We currently are collecting logs from all layers of network (routers), Firewalls, Windows machines, Unix machines, Password access management tools, etc., which would give come app. 1-2 TB of data per day with a replication factor of 3 (default) in Hadoop the data usage is app 3-6 TB each day. Our system was designed to store a year worth of data and as well provide enough computation space (CPU/RAM/Disk) for processing on same data for data science and business users on the system for log analysis and threat hunting. Currently systems are configured with 1.6 PB of storage capacity of which ~60% of data is already occupied by data ingestion and with an increase of 3-6 TB each day currently at the same rate the systems are expected to reach 70% in a ~30-40 days. Systems exceeding ~75% of disk utilization is a red as jobs which are processing on the existing data would fail if there’s not enough space for intermediate data.

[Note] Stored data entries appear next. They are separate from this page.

(** * tiger-option: the signal pipeline, embedded and verified

    A shallow embedding of the services of the webhook-to-broker relay
    (signal validation, option selection, position sizing, risk checks,
    order construction, queue draining and the alert-platform payload
    conversion), followed by the properties proved about them.

    Conventions of the embedding

    - A Python [Decimal] whose exponent is inspected (the validator) is the
      record [Decimal] (coefficient and exponent); a finite [Decimal] that
      is only compared and computed with is its exact rational value in
      [Q] (the overflow of the decimal context is modelled, its rounding
      to 28 digits is not); a [Decimal] that may be an infinity or a NaN
      is a [special].
    - A [float] that decides a selection or a check (the distances and
      the spreads of option contracts) is a binary64 primitive float, and
      [float(d)] is the correctly rounded conversion.  The sums of floats
      of the portfolio metrics are taken exactly, in [Q].
    - Strings are [string]s of ASCII characters; [str.strip], [str.upper],
      [str.lower] and the character classes of [re] are given on ASCII.
    - A [try: ... except Exception] block is a computation in [outcome]
      whose [Raised] branch is handled as the source's handler does.
    - Messages built with f-strings are constructors of an inductive type
      that carry the interpolated values; the comment next to each
      constructor gives the source text.
    - [datetime.now()] is an explicit argument. *)

From Stdlib Require Import ZArith QArith Qminmax List String Ascii Bool Lia Lqa.
From Stdlib Require Import Floats.
From stdpp Require Import gmap strings.

Local Open Scope string_scope.
Local Open Scope list_scope.
Local Open Scope Z_scope.

(** ** Exceptions *)

(** The result of running a Python expression or block: it returns a value
    or raises an exception, of which the text [str(e)] is kept. *)
Inductive outcome (A : Type) : Type :=
| Returned (a : A)
| Raised (e : string).
Arguments Returned {A} a.
Arguments Raised {A} e.

(** An attribute of a duck-typed object: the class may not declare it, in
    which case reading it raises [AttributeError]. *)
Inductive attr (A : Type) : Type :=
| Missing
| Present (a : A).
Arguments Missing {A}.
Arguments Present {A} a.

(** ** Rationals as booleans *)

Definition Qltb (a b : Q) : bool := negb (Qle_bool b a).
Definition Qleb (a b : Q) : bool := Qle_bool a b.
Definition Qabs' (a : Q) : Q := if Qle_bool 0 a then a else Qopp a.

(** ** Floats *)

(** A Python [float] is a binary64 number, here a primitive float.
    [float(d)] of a [Decimal] is the float nearest to the exact value of
    [d], ties going to the even mantissa; a value beyond the range
    becomes an infinity and one below the least positive float becomes
    zero.  [round_ratio n d] rounds the positive rational [n / d]: the
    quotient is taken with at least 55 bits and a sticky bit for the
    remainder, and rounded by the library's [binary_normalize]. *)
Definition round_ratio (n d : positive) : spec_float :=
  let k := Z.max 0 (Z.log2 (Zpos d) - Z.log2 (Zpos n) + 56) in
  let '(quo, rem) := Z.div_eucl (Zpos n * 2 ^ k) (Zpos d) in
  let sticky := if rem =? 0 then 0 else 1 in
  binary_normalize prec emax (2 * quo + sticky) (- k - 1) false.

Definition float_of_Q (q : Q) : float :=
  match Qnum q with
  | Z0 => PrimFloat.zero
  | Zpos n => SF2Prim (round_ratio n (Qden q))
  | Zneg n => PrimFloat.opp (SF2Prim (round_ratio n (Qden q)))
  end.

(** ** Decimal *)

(** A finite [decimal.Decimal]: [as_tuple()] gives the sign and digits (here
    the signed coefficient) and the exponent; the value is
    [dcoef * 10 ^ dexp]. *)
Record Decimal : Type := mkDecimal { dcoef : Z; dexp : Z }.

Definition Dval (d : Decimal) : Q :=
  if 0 <=? dexp d
  then inject_Z (dcoef d * 10 ^ dexp d)
  else Qmake (dcoef d) (Z.to_pos (10 ^ (- dexp d))).

(** [Decimal('1000000')] *)
Definition million : Q := inject_Z 1000000.

(** ** Strings *)

Module PyStr.

Definition code (c : ascii) : N := N_of_ascii c.

Definition in_range (lo hi : N) (c : ascii) : bool :=
  ((lo <=? code c) && (code c <=? hi))%N.

(** [c.isspace()] and the class [\s] of [re], on ASCII. *)
Definition isspace (c : ascii) : bool :=
  in_range 9 13 c || in_range 28 32 c.

Definition isupper (c : ascii) : bool := in_range 65 90 c.
Definition islower (c : ascii) : bool := in_range 97 122 c.
Definition isdigit (c : ascii) : bool := in_range 48 57 c.

Definition upper_char (c : ascii) : ascii :=
  if islower c then ascii_of_N (code c - 32) else c.
Definition lower_char (c : ascii) : ascii :=
  if isupper c then ascii_of_N (code c + 32) else c.

Fixpoint map_chars (f : ascii -> ascii) (s : string) : string :=
  match s with
  | EmptyString => EmptyString
  | String c r => String (f c) (map_chars f r)
  end.

Definition upper : string -> string := map_chars upper_char.
Definition lower : string -> string := map_chars lower_char.

Fixpoint lstrip (s : string) : string :=
  match s with
  | EmptyString => EmptyString
  | String c r => if isspace c then lstrip r else s
  end.

Fixpoint rstrip (s : string) : string :=
  match s with
  | EmptyString => EmptyString
  | String c r =>
      match rstrip r with
      | EmptyString => if isspace c then EmptyString else String c EmptyString
      | r' => String c r'
      end
  end.

Definition strip (s : string) : string := rstrip (lstrip s).

(** [len(s)] *)
Definition len (s : string) : Z := Z.of_nat (String.length s).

As it’s time for re-planning on the capacity of the systems, I have proposed a solution with my architects and project team of using the AWS S3 Glaciers buckets for storing the archival data as data older than an year is mostly not utilized for log analysis by data science teams but as per law the requirements were to have them stored for 10 years and having the data on premises would only increase the storage costs. When the same costs are compared with S3 Glacier solution on AWS the costs for storing at current rate of input per annum when calculated considering the input as 2 TB/day for 365 days it was ~$3363 (AWS_cost_glacier). This cost cannot be for completely moving the data as we also need to take into consideration for deploying Hadoop cluster in AWS as for moving data into AWS there are currently two solution available one is to have a cluster deployed in AWS and do a distCp between On-premises Hadoop cluster to Hadoop cluster in AWS with backend storage of S3 buckets for data storage.

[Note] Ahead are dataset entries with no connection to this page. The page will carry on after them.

Lemma fetchPages_all pages : forall last rest url tasks,
  Forall has_more pages ->
  ok last = true ->
  continuation (json last) = None ->
  fetchPages cfg projectGid (pages ++ last :: rest) url tasks =
  (requests cfg (url :: map (nextURL projectGid) (cursors pages)), rest,
   Return (tasks ++ concat (map (fun r => data (json r)) (pages ++ [last])))).
Proof.
  induction pages as [|r pages IH]; intros last rest url tasks Hmore Hok Hend.
  - cbn [app fetchPages]. rewrite Hok, Hend. simpl. rewrite app_nil_r. reflexivity.
  - inversion Hmore as [|? ? [Hr Hc] Hmore']; subst.
    destruct (continuation (json r)) as [o|] eqn:Ho; [|contradiction].
    rewrite (cursors_cons_more _ _ _ Ho).
    cbn [app fetchPages]. rewrite Hr, Ho. cbn [negb].
    rewrite (IH last rest _ _ Hmore' Hok Hend).
    simpl. rewrite <- app_assoc. reflexivity.
Qed.

Lemma fetchPages_abort pages : forall bad rest url tasks,
  Forall has_more pages ->
  ok bad = false ->
  fetchPages cfg projectGid (pages ++ bad :: rest) url tasks =
  (requests cfg (url :: map (nextURL projectGid) (cursors pages)), rest,
   Throw (Error ("Failed to fetch tasks: " ++ text bad))).
Proof.
  induction pages as [|r pages IH]; intros bad rest url tasks Hmore Hbad.
  - cbn [app fetchPages]. rewrite Hbad. reflexivity.
  - inversion Hmore as [|? ? [Hr Hc] Hmore']; subst.
    destruct (continuation (json r)) as [o|] eqn:Ho; [|contradiction].
    rewrite (cursors_cons_more _ _ _ Ho).
    cbn [app fetchPages]. rewrite Hr, Ho. cbn [negb].
    rewrite (IH bad rest _ _ Hmore' Hbad). reflexivity.
Qed.

Lemma requests_no_update urls : filter is_update (requests cfg urls) = [].
Proof. induction urls as [|u urls IH]; [reflexivity|exact IH]. Qed.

Also after proposing above solution of using cloud services for data archival into AWS. It is still in discussion if the solution can be used as the data is critical and also if cloud approach is accepted team would want to check on other cloud providers (Azure, Cloud) and have a details comparison of costs for data retrieval and cluster setup and then have a final decision on which is the best approach taking into consideration of data criticality and also costs for the solutions if cloud based approach is accepted.